Be prepared for common ailments by keeping a well-stocked medicine cabinet at home. The following list, recommended by the Royal Pharmaceutical Society, will help you deal with most minor ailments.
Make sure you seek advice from a pharmacist if you’re taking other medications as they can interact with each other. As with all medication both bought over the counter and those prescribed by your doctor, remember the following;
- Always follow the directions on medicine packets and information leaflets, and never take more than the stated dose
- Always keep medicines out of the sight and reach of children – a high, lockable cupboard in a cool, dry place is ideal
- Regularly check the expiry dates on a medicine – if a medicine is past its use-by date, don’t use it or throw it away: take it to your pharmacy, where it can be disposed of safely
- Speak with your Pharmacist – If you have questions about any medicines or you are unsure what is appropriate for your illness/ condition, ask your local pharmacist.

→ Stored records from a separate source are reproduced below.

(* ===== verification/NSPeer.v ===== *)
(** * What the name server's handlers share

    The connection a command came from, the responses, and the interface to the
    storage servers: a handler that needs one runs up to the request, and goes on
    with what [storage_server_send_and_wait] returned.  Between the two parts it
    does not hold [state_lock] (MOVE and DELETE do, and are single parts). *)
From S2P Require Import Prelude CStr Utils Protocol NSMeta NSState.

(** [conn_fd] and [username] of the [ConnectionContext] of a client. *)
Record Ctx := mkCtx { cx_fd : Z; cx_username : cstr }.

(** A field of a parsed message whose presence has been checked. *)
Definition fld (msg : list cstr) (i : nat) : cstr := default [] (msg !! i).

Definition send_error_and_log (fd : Z) (code : Z) (message : cstr) : Outbox :=
  match protocol_build_error code (Some message) with
  | Some err_resp => if (fd <? 0)%Z then [] else [(fd, err_resp)]
  | None => []
  end.

Definition ns_send_simple_ok (fd : Z) (detail : cstr) : Outbox :=
  emit fd [$"OK"; match detail with [] => $"OK" | _ => detail end].

Definition send_info_line (fd : Z) (line_text : cstr) : Outbox :=
  emit fd [$"INFO_LINE"; match line_text with [] => $"N/A" | _ => line_text end].

(** ** The storage servers *)

(** [ask w ss fields]: [storage_server_send_and_wait] on a world of servers, the
    error code or the text of the response. *)
Class Servers (W : Type) := ask : W → StorageServerInfo → list cstr → W * (Z + cstr).

(** A handler up to its request: the responses sent if it ends there, or the
    request, the responses so far being none, and what it remembers. *)
Inductive Phase (P : Type) :=
  | Finished (out : Outbox)
  | Asking (ss : StorageServerInfo) (fields : list cstr) (pending : P).
Arguments Finished {P} out.
Arguments Asking {P} ss fields pending.

(** The handler when nothing else runs while it waits. *)
Definition complete {W P} `{Servers W} (w : W) (begun : NameServer * Phase P)
    (finish : NameServer → P → Z + cstr → NameServer * Outbox) : W * NameServer * Outbox :=
  match begun with
  | (ns, Finished out) => (w, ns, out)
  | (ns, Asking ss fields pending) =>
      let '(w, r) := ask w ss fields in
      let '(ns, out) := finish ns pending r in (w, ns, out)
  end.

(** What the client is told when the request itself failed. *)
Definition status_detail (status : Z) : cstr :=
  if (status =? -2)%Z then $"Storage server unavailable."
  else if (status =? -3)%Z then $"Failed to encode storage server command."
  else if (status =? -4)%Z then $"Failed to send command to storage server."
  else if (status =? -5)%Z then $"Storage server disconnected."
  else if (status =? -6)%Z then $"Incomplete response from storage server."
  else $"Storage server communication failure.".

(** The checks of a response: the code and text of the error, or the fields.
    [expected] is the response of success; parsing never fails. *)
Definition check_response (r : Z + cstr) (expected : cstr) : (Z * cstr) + list cstr :=
  match r with
  | inl status => inl (ERR_INTERNAL_ERROR, status_detail status)
  | inr raw =>
      let msg := protocol_parse_message raw in
      if protocol_is_error msg then
        inl (protocol_get_error_code msg,
             if decide (3 <= length msg) then fld msg 2 else $"Storage server error.")
      else if streq (fld msg 0) expected then inr msg
      else inl (ERR_INTERNAL_ERROR, $"Unexpected SS response.")
  end.
(* ===== verification/NSAccess.v ===== *)
(** * Access commands of the name server

    The branches of [run_client_loop] of [src/name_server/name_server.c] that
    change access lists and access requests: ADDACCESS, REMACCESS,
    REQUESTACCESS, APPROVEACCESS and REJECTACCESS.  ADDACCESS, REMACCESS and
    APPROVEACCESS change the registry, release [state_lock], ask the file's
    storage server to do the same, and undo the change when it refuses: a begin
    and a finish function each, and their composition when nothing else runs in
    between.  When the server is offline the undo follows in a critical section of
    its own, which is part of the begin function here. *)
From S2P Require Import Prelude CStr Utils Protocol NSMeta NSState NSPersist NSPeer.

(** [&ns->files[file_index]] changed, if the index is still in range. *)
Definition change_file (ns : NameServer) (file_index : nat) (g : FileMetadata → FileMetadata) : NameServer :=
  set_meta ns (alter g file_index (ns_files ns)).

(** ** ADDACCESS *)

Record AccessPending := mkPendingAccess {
  pa_filename : cstr;
  pa_user : cstr;
  pa_permission : cstr;
  pa_index : nat
}.

Definition permission_token (grant_read grant_write : bool) : cstr :=
  (if grant_read then $"R" else []) ++ (if grant_write then $"W" else []).

Definition addaccess_begin (ns : NameServer) (ctx : Ctx) (msg : list cstr)
  : NameServer * Phase AccessPending :=
  let fd := cx_fd ctx in
  let filename := fld msg 1 in
  let target_user := fld msg 2 in
  let permission := fld msg 3 in
  if decide (length msg < 4) then
    (ns, Finished (send_error_and_log fd ERR_INVALID_REQUEST ($"Missing parameters for ADDACCESS.")))
  else if negb (validate_filename filename) || negb (validate_username target_user) then
    (ns, Finished (send_error_and_log fd ERR_INVALID_REQUEST ($"Invalid filename or username for ADDACCESS.")))
  else
    match parse_permission_flags permission with
    | None => (ns, Finished (send_error_and_log fd ERR_INVALID_REQUEST ($"Invalid permission token for ADDACCESS.")))
    | Some (grant_read, grant_write) =>
        if streq (cx_username ctx) [] then
          (ns, Finished (send_error_and_log fd ERR_INTERNAL_ERROR ($"Client identity unknown.")))
        else
          match file_lookup_locked ns filename with
          | (ns, None) => (ns, Finished (send_error_and_log fd ERR_FILE_NOT_FOUND ($"File not found for ADDACCESS.")))
          | (ns, Some i) =>
              let file := default meta0 (ns_files ns !! i) in
              if negb (is_fm_owner file (cx_username ctx)) then
                (ns, Finished (send_error_and_log fd ERR_PERMISSION_DENIED ($"Only the owner may modify access.")))
              else if is_fm_owner file target_user then
                (ns, Finished (emit fd [$"OK"; fit NS_MAX_FIELD_SIZE
                                 ($"Owner '" ++ target_user ++ $"' already has full access.")]))
              else
                let '(file', r) := file_add_access file target_user grant_read grant_write in
                let ns := update_file ns i file' in
                if negb (r =? 0)%Z then
                  (ns, Finished (send_error_and_log fd ERR_INTERNAL_ERROR ($"Failed to update ACL.")))
                else
                  match server_of ns file' with
                  | None =>
                      (change_file ns i (λ f, (file_remove_access f target_user).1),
                       Finished (send_error_and_log fd ERR_INTERNAL_ERROR ($"Storage server is offline.")))
                  | Some ss =>
                      (ns, Asking ss [$"SS_ADDACCESS"; filename; target_user; permission_token grant_read grant_write]
                             (mkPendingAccess filename target_user permission i))
                  end
          end
    end.

Definition addaccess_finish (ctx : Ctx) (ns : NameServer) (p : AccessPending) (r : Z + cstr)
  : NameServer * Outbox :=
  match check_response r ($"OK_ACCESS_CHANGED") with
  | inl (code, detail) =>
      (change_file ns (pa_index p) (λ f, (file_remove_access f (pa_user p)).1),
       send_error_and_log (cx_fd ctx) code detail)
  | inr _ =>
      (ns_save_metadata ns,
       emit (cx_fd ctx) [$"OK"; fit NS_MAX_FIELD_SIZE
         ($"Access granted to " ++ pa_user p ++ $" (" ++ pa_permission p ++ $").")])
  end.

Definition handle_addaccess {W} `{Servers W} (w : W) (ns : NameServer) (ctx : Ctx) (msg : list cstr)
  : W * NameServer * Outbox :=
  complete w (addaccess_begin ns ctx msg) (addaccess_finish ctx).

(** ** REMACCESS *)

Record RemovalPending := mkPendingRemoval {
  pr_user : cstr;
  pr_index : nat;
  pr_had_read : bool;
  pr_had_write : bool
}.

Definition remaccess_begin (ns : NameServer) (ctx : Ctx) (msg : list cstr)
  : NameServer * Phase RemovalPending :=
  let fd := cx_fd ctx in
  let filename := fld msg 1 in
  let target_user := fld msg 2 in
  if decide (length msg < 3) then
    (ns, Finished (send_error_and_log fd ERR_INVALID_REQUEST ($"Missing parameters for REMACCESS.")))
  else if negb (validate_filename filename) || negb (validate_username target_user) then
    (ns, Finished (send_error_and_log fd ERR_INVALID_REQUEST ($"Invalid filename or username for REMACCESS.")))
  else if streq (cx_username ctx) [] then
    (ns, Finished (send_error_and_log fd ERR_INTERNAL_ERROR ($"Client identity unknown.")))
  else
    match file_lookup_locked ns filename with
    | (ns, None) => (ns, Finished (send_error_and_log fd ERR_FILE_NOT_FOUND ($"File not found for REMACCESS.")))
    | (ns, Some i) =>
        let file := default meta0 (ns_files ns !! i) in
        if negb (is_fm_owner file (cx_username ctx)) then
          (ns, Finished (send_error_and_log fd ERR_PERMISSION_DENIED ($"Only the owner may modify access.")))
        else
          let had_read := file_acl_contains (fm_read_users file) target_user in
          let had_write := file_acl_contains (fm_write_users file) target_user in
          let '(file', removed) := file_remove_access file target_user in
          if negb removed then
            (ns, Finished (send_error_and_log fd ERR_USER_NOT_FOUND ($"User had no explicit access.")))
          else
            let ns := update_file ns i file' in
            match server_of ns file' with
            | None =>
                (change_file ns i (λ f, (file_add_access f target_user had_read had_write).1),
                 Finished (send_error_and_log fd ERR_INTERNAL_ERROR ($"Storage server is offline.")))
            | Some ss =>
                (ns, Asking ss [$"SS_REMACCESS"; filename; target_user]
                       (mkPendingRemoval target_user i had_read had_write))
            end
    end.

Definition remaccess_finish (ctx : Ctx) (ns : NameServer) (p : RemovalPending) (r : Z + cstr)
  : NameServer * Outbox :=
  match check_response r ($"OK_ACCESS_CHANGED") with
  | inl (code, detail) =>
      (change_file ns (pr_index p) (λ f, (file_add_access f (pr_user p) (pr_had_read p) (pr_had_write p)).1),
       send_error_and_log (cx_fd ctx) code detail)
  | inr _ =>
      (ns_save_metadata ns,
       emit (cx_fd ctx) [$"OK"; fit NS_MAX_FIELD_SIZE ($"Access revoked for " ++ pr_user p ++ $".")])
  end.

Definition handle_remaccess {W} `{Servers W} (w : W) (ns : NameServer) (ctx : Ctx) (msg : list cstr)
  : W * NameServer * Outbox :=
  complete w (remaccess_begin ns ctx msg) (remaccess_finish ctx).

(** ** REQUESTACCESS *)

Definition handle_request_access (ns : NameServer) (ctx : Ctx) (msg : list cstr) : NameServer * Outbox :=
  let fd := cx_fd ctx in
  let filename := fld msg 1 in
  if decide (length msg < 3) then
    (ns, send_error_and_log fd ERR_INVALID_REQUEST ($"Usage: REQUESTACCESS <filename> <R|W>"))
  else if negb (validate_filename filename) then
    (ns, send_error_and_log fd ERR_INVALID_REQUEST ($"Invalid filename."))
  else
    match parse_permission_flags (fld msg 2) with
    | None => (ns, send_error_and_log fd ERR_INVALID_REQUEST ($"Permission must be R or W."))
    | Some (grant_read, grant_write) =>
        match file_lookup_locked ns filename with
        | (ns, None) => (ns, send_error_and_log fd ERR_FILE_NOT_FOUND ($"File not found."))
        | (ns, Some i) =>
            if decide (NS_MAX_ACCESS_REQUESTS <= length (ns_requests ns)) then
              (ns, send_error_and_log fd ERR_INTERNAL_ERROR ($"Request queue is full."))
            else
              let file := default meta0 (ns_files ns !! i) in
              let req := mkRequest (ns_next_request_id ns) (fit MAX_FILENAME_LENGTH filename)
                           (fit MAX_USERNAME_LENGTH (cx_username ctx)) (fit MAX_USERNAME_LENGTH (fm_owner file))
                           grant_read grant_write true in
              (set_requests ns (ns_requests ns ++ [req]) (ns_next_request_id ns + 1),
               ns_send_simple_ok fd ($"Access request submitted."))
        end
    end.

(** ** APPROVEACCESS *)

Definition set_pending (req : AccessRequest) (pending : bool) : AccessRequest :=
  mkRequest (ar_id req) (ar_filename req) (ar_from_user req) (ar_to_user req) (ar_grant_read req)
    (ar_grant_write req) pending.

(** A request changed in place, by its position (requests are never removed). *)
Definition change_request (ns : NameServer) (i : nat) (pending : bool) : NameServer :=
  set_requests ns (alter (λ req, set_pending req pending) i (ns_requests ns)) (ns_next_request_id ns).

Definition find_request (ns : NameServer) (id : Z) : option nat := findb (λ req, (ar_id req =? id)%Z) (ns_requests ns).

Record ApprovalPending := mkPendingApproval { pp_request : nat; pp_index : nat }.

(** Undo of the grant, of what the request names at that time. *)
Definition approve_rollback (ns : NameServer) (p : ApprovalPending) : NameServer :=
  match ns_requests ns !! pp_request p with
  | None => ns
  | Some req =>
      change_request (change_file ns (pp_index p) (λ f, (file_remove_access f (ar_from_user req)).1))
        (pp_request p) true
  end.

(** The result of the grant in the registry is not looked at. *)
Definition approve_begin (ns : NameServer) (ctx : Ctx) (msg : list cstr) : NameServer * Phase ApprovalPending :=
  let fd := cx_fd ctx in
  let refused := send_error_and_log fd ERR_INVALID_REQUEST ($"Invalid request ID or not file owner.") in
  if decide (length msg < 2) then
    (ns, Finished (send_error_and_log fd ERR_INVALID_REQUEST ($"Usage: APPROVEACCESS <request_id>")))
  else
    match find_request ns (atoi (fld msg 1)) with
    | None => (ns, Finished refused)
    | Some k =>
        match ns_requests ns !! k with
        | None => (ns, Finished refused)
        | Some req =>
            if negb (ar_is_pending req && streq (ar_to_user req) (cx_username ctx)) then (ns, Finished refused)
            else
              match file_lookup_locked ns (ar_filename req) with
              | (ns, None) =>
                  (ns, Finished (send_error_and_log fd ERR_FILE_NOT_FOUND ($"File for this request no longer exists.")))
              | (ns, Some i) =>
                  let file := default meta0 (ns_files ns !! i) in
                  let file' := (file_add_access file (ar_from_user req) (ar_grant_read req) (ar_grant_write req)).1 in
                  let ns := change_request (update_file ns i file') k false in
                  match server_of ns file' with
                  | None =>
                      (approve_rollback ns (mkPendingApproval k i),
                       Finished (send_error_and_log fd ERR_INTERNAL_ERROR
                                   ($"Storage server is offline. Access not granted.")))
                  | Some ss =>
                      (ns, Asking ss [$"SS_ADDACCESS"; ar_filename req; ar_from_user req;
                                      match permission_token (ar_grant_read req) (ar_grant_write req) with
                                      | [] => $"R" | token => token end]
                             (mkPendingApproval k i))
                  end
              end
        end
    end.

(** Any response that is not an error is taken for success, and nothing is
    saved. *)
Definition approve_finish (ctx : Ctx) (ns : NameServer) (p : ApprovalPending) (r : Z + cstr)
  : NameServer * Outbox :=
  match r with
  | inl _ =>
      (approve_rollback ns p,
       send_error_and_log (cx_fd ctx) ERR_INTERNAL_ERROR ($"Storage server failed to update ACL."))
  | inr raw =>
      if protocol_is_error (protocol_parse_message raw) then
        (approve_rollback ns p,
         send_error_and_log (cx_fd ctx) ERR_INTERNAL_ERROR ($"Storage server rejected ACL change."))
      else (ns, ns_send_simple_ok (cx_fd ctx) ($"Access approved and saved."))
  end.

Definition handle_approve_access {W} `{Servers W} (w : W) (ns : NameServer) (ctx : Ctx) (msg : list cstr)
  : W * NameServer * Outbox :=
  complete w (approve_begin ns ctx msg) (approve_finish ctx).

(** ** REJECTACCESS *)

Definition handle_reject_access (ns : NameServer) (ctx : Ctx) (msg : list cstr) : NameServer * Outbox :=
  let fd := cx_fd ctx in
  if decide (length msg < 2) then
    (ns, send_error_and_log fd ERR_INVALID_REQUEST ($"Usage: REJECTACCESS <request_id>"))
  else
    let id := atoi (fld msg 1) in
    match findb (λ req, (ar_id req =? id)%Z && ar_is_pending req && streq (ar_to_user req) (cx_username ctx))
            (ns_requests ns) with
    | Some k => (change_request ns k false, ns_send_simple_ok fd ($"Request rejected."))
    | None => (ns, send_error_and_log fd ERR_INVALID_REQUEST ($"Invalid or non-pending request ID."))
    end.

How your Pharmacist can help you
Your local pharmacist can help with many ailments. Pharmacists are trained professionals ready to give advice on the best treatment. Instead of booking an appointment with your GP, you can see your local pharmacist any time – just walk in.
Information about medication
Painkillers like paracetamol and ibuprofen are highly effective at relieving most minor aches and pains, such as headaches and period pain. These medicines also help with some minor ailments, such as the common cold, by reducing aches, pain and high temperatures. Paracetamol and ibuprofen also help reduce the inflammation seen in arthritis and sprains. Bear in mind the following;
- Ibuprofen must be taken with caution if you have certain conditions, such as asthma – check with your pharmacist if in doubt
- Pregnant women shouldn’t take ibuprofen – visit the ‘bumps pregnancy’ website to find out more about taking medicines when you’re pregnant
Decongestants are a type of medicine that can provide short-term relief for a blocked or stuffy nose. They work by reducing the swelling of the blood vessels in your nose, which helps open up the airways and are available as tablets, capsules, nasal sprays, liquids or powders.
If you have stomach ache or heartburn, a simple antacid will reduce stomach acidity and bring relief. Antacids come as chew-able tablets, tablets that dissolve in water, or in liquid form.
These are useful for dealing with allergies and insect bites. They’re also helpful if you have hay fever. Antihistamine creams are applied to the skin to soothe insect stings and bites, rashes and itching from stinging nettles. Tablets can help control hay fever symptoms and calm minor allergic reactions to food, and can also help calm itchiness during chickenpox.
Some antihistamines may cause drowsiness. Ask your pharmacist about this as there are some antihistamines which are less likely to cause drowsiness.
Diarrhoea is caused by a range of things, such as food poisoning or a stomach virus, and can happen without warning. It’s a good idea to keep an anti-diarrhoea medicine at home. Anti-diarrhoea remedies can quickly control the symptoms of diarrhoea, although they don’t deal with the underlying cause.
Speak to your GP or pharmacist for advice about a child with these symptoms.
Oral Re-hydration Salts
Fever, diarrhoea and vomiting make us lose water and essential minerals, and can lead to dehydration. Oral re-hydration salts, available at pharmacies, are an easy way to help restore your body’s natural balance of minerals and fluid, and help your recovery. But they don’t fight the cause of your illness, such as a virus or bacteria.
Keep a sun lotion of at least factor 15. Even fairly brief exposure to the sun can cause sunburn and increase your risk of skin cancer. Ensure your sunscreen provides UVA protection.
You can protect yourself against the sun further by wearing a hat and sunglasses, and by avoiding the sun during the hottest part of the day between 11am and 3pm.
A well-prepared first aid kit can help treat minor cuts, sprains and bruises, and reduce the risk of cuts becoming infected.
It should contain the following items:
- Bandages – can support injured limbs, such as a sprained wrist, and also apply direct pressure to larger cuts before being treated in hospital.
- Plasters – a range of sizes, waterproof if possible.
- Eyewash solution – this will help wash out grit or dirt in the eyes.
- Thermometer – digital thermometers that you put in your mouth produce very accurate readings; an under-arm thermometer or an ear thermometer are good ways to read a baby or young child’s temperature.
- Sterile dressings – larger injuries should be covered with a sterile dressing to prevent infection until treatment can be given by a healthcare professional.
- Tweezers – for taking out splinters; if splinters are left in, they can cause discomfort and could become infected.
- Antiseptic – this can be used to clean cuts before they’re bandaged, and most can treat a range of conditions, including insect stings, ulcers and pimples; alcohol-free antiseptic wipes are useful to clean cuts.